(* ===== verification/Invites.v ===== *)
(** * Invites

    Models the invites of [crates/smallclaims/src/store.rs] and the join route that serves them
    ([sync/worker.rs], [sync/backend.rs]): a sponsor makes an invite with a secret token, a joiner
    redeems it with a request that proves the token, and the sponsor binds the invite to that
    joiner's key and name and writes the claims that admit it. Requests are served in parallel, so a
    redemption is a sequence of steps, one for each read or write of the store, and the steps of
    different requests interleave.

    The runtime that appends claims is the class [StoreRuntime], after the [Runtime] trait; [plain] is
    the runtime of [store/runtime.rs] that accepts every claim. A claim is a [FleetClaim] of the
    membership fold with the time it was accepted. *)

From Stdlib Require Import Ascii.
From S2P Require Import Prelude StableSort Text Json Claim Bytes Membership JoinCode Handshake.

Definition FLEET_INVITE_FAILURE_LIMIT : Z := 5.

Definition FLEET_CLAIM_KINDS : list string :=
  [MEMBER_ADMITTED; MEMBER_ENDPOINTS; MEMBER_LEFT; MEMBER_REMOVED; "fleet.invite-created"; "fleet.invite-redeemed";
   "fleet.invite-revoked"].

Definition is_ascii_alphanumeric (b : ascii) : bool :=
  let v := byte_val b in
  ((48 <=? v) && (v <=? 57))%Z || ((65 <=? v) && (v <=? 90))%Z || ((97 <=? v) && (v <=? 122))%Z.

Definition valid_fleet_node_name (name : string) : bool :=
  match bytes_of name with
  | [] => false
  | first :: _ =>
      (Z.of_nat (length (bytes_of name)) <=? 63)%Z && negb (str_eqb name "local") && is_ascii_alphanumeric first
      && forallb (λ b, is_ascii_alphanumeric b || bool_decide (b ∈ bytes_of "._-")) (bytes_of name)
  end.

(** A row of [fleet_invite_tokens]; the key is the invite's ID. *)
Record TokenRow := mkTokenRow {
  tk_token : option string;
  tk_expires_at_unix_ms : Z;
  tk_name : option string;
  tk_migrate : bool;
  tk_bound_key : option string;
  tk_bound_name : option string;
  tk_failures : Z;
  tk_admitted_claim : option string;
  tk_writer_floor : option Z;
  tk_created_by : option string
}.

(** [AdmittedJoin] is the source's [Admitted]. *)
Inductive FleetRedemption :=
| Closed
| Refused (reason : string)
| AdmittedJoin (token : list ascii) (writer_floor : option Z) (admitted_claim : option string) (first : bool).

Record CreatedFleetInvite := mkCreated {
  cf_invite : string;
  cf_token : list ascii;
  cf_expires_at_unix_ms : Z
}.

Section store.
Context `{NumberApi}.

Record StoredClaim := mkStored { sc_claim : FleetClaim; sc_accepted_at : Z }.

(** What is asked of a claim written for an input. *)
Definition says (input : ClaimInput) (c : FleetClaim) : Prop :=
  fc_subject c = ci_subject input ∧ fc_kind c = ci_kind input ∧ fc_fields c = list_to_map (ci_fields input).

(** [Runtime::append_claim]: it answers with a claim that says what the input says, the new one or the
    one an earlier append of the same request wrote. What it adds to the log is that claim, with
    this node as the writer, and claims of other kinds. *)
Class StoreRuntime := {
  append_claim : Z → string → ClaimInput → list StoredClaim → outcome (FleetClaim * list StoredClaim);
  append_claim_ok now origin input log c log' :
    append_claim now origin input log = Ok (c, log') →
    says input c ∧ c ∈ map sc_claim log' ∧
    ∃ new, log' = log ++ new ∧
      ∀ d, d ∈ map sc_claim new → (says input d ∧ fc_writer d = origin) ∨ starts_with "fleet." (fc_kind d) = false
}.

(** [Plain::append_claim]: every claim is new. The store gives it a sequence above every one of its own
    and an ID; here the ID is the position in the log. *)
Definition next_sequence (origin : string) (log : list StoredClaim) : Z :=
  1 + fold_right (λ c n, if str_eqb (fc_writer (sc_claim c)) origin then Z.max (fc_sequence (sc_claim c)) n else n) 0%Z log.

Definition plain_append (now : Z) (origin : string) (input : ClaimInput) (log : list StoredClaim) :
    outcome (FleetClaim * list StoredClaim) :=
  let c := mkFleetClaim (u_to_string (Z.of_nat (length log))) (ci_kind input) (ci_subject input) (list_to_map (ci_fields input))
             origin (next_sequence origin log) ∅ in
  Ok (c, log ++ [mkStored c now]).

##############################

> **What is being asked**
Beginning at the first line of the data above, retype each line until you reach the line containing "The runtime that", and include that one too. Add nothing else.

> **Expected output**
(* ===== verification/Invites.v ===== *)
(** * Invites

    Models the invites of [crates/smallclaims/src/store.rs] and the join route that serves them
    ([sync/worker.rs], [sync/backend.rs]): a sponsor makes an invite with a secret token, a joiner
    redeems it with a request that proves the token, and the sponsor binds the invite to that
    joiner's key and name and writes the claims that admit it. Requests are served in parallel, so a
    redemption is a sequence of steps, one for each read or write of the store, and the steps of
    different requests interleave.

    The runtime that appends claims is the class [StoreRuntime], after the [Runtime] trait; [plain] is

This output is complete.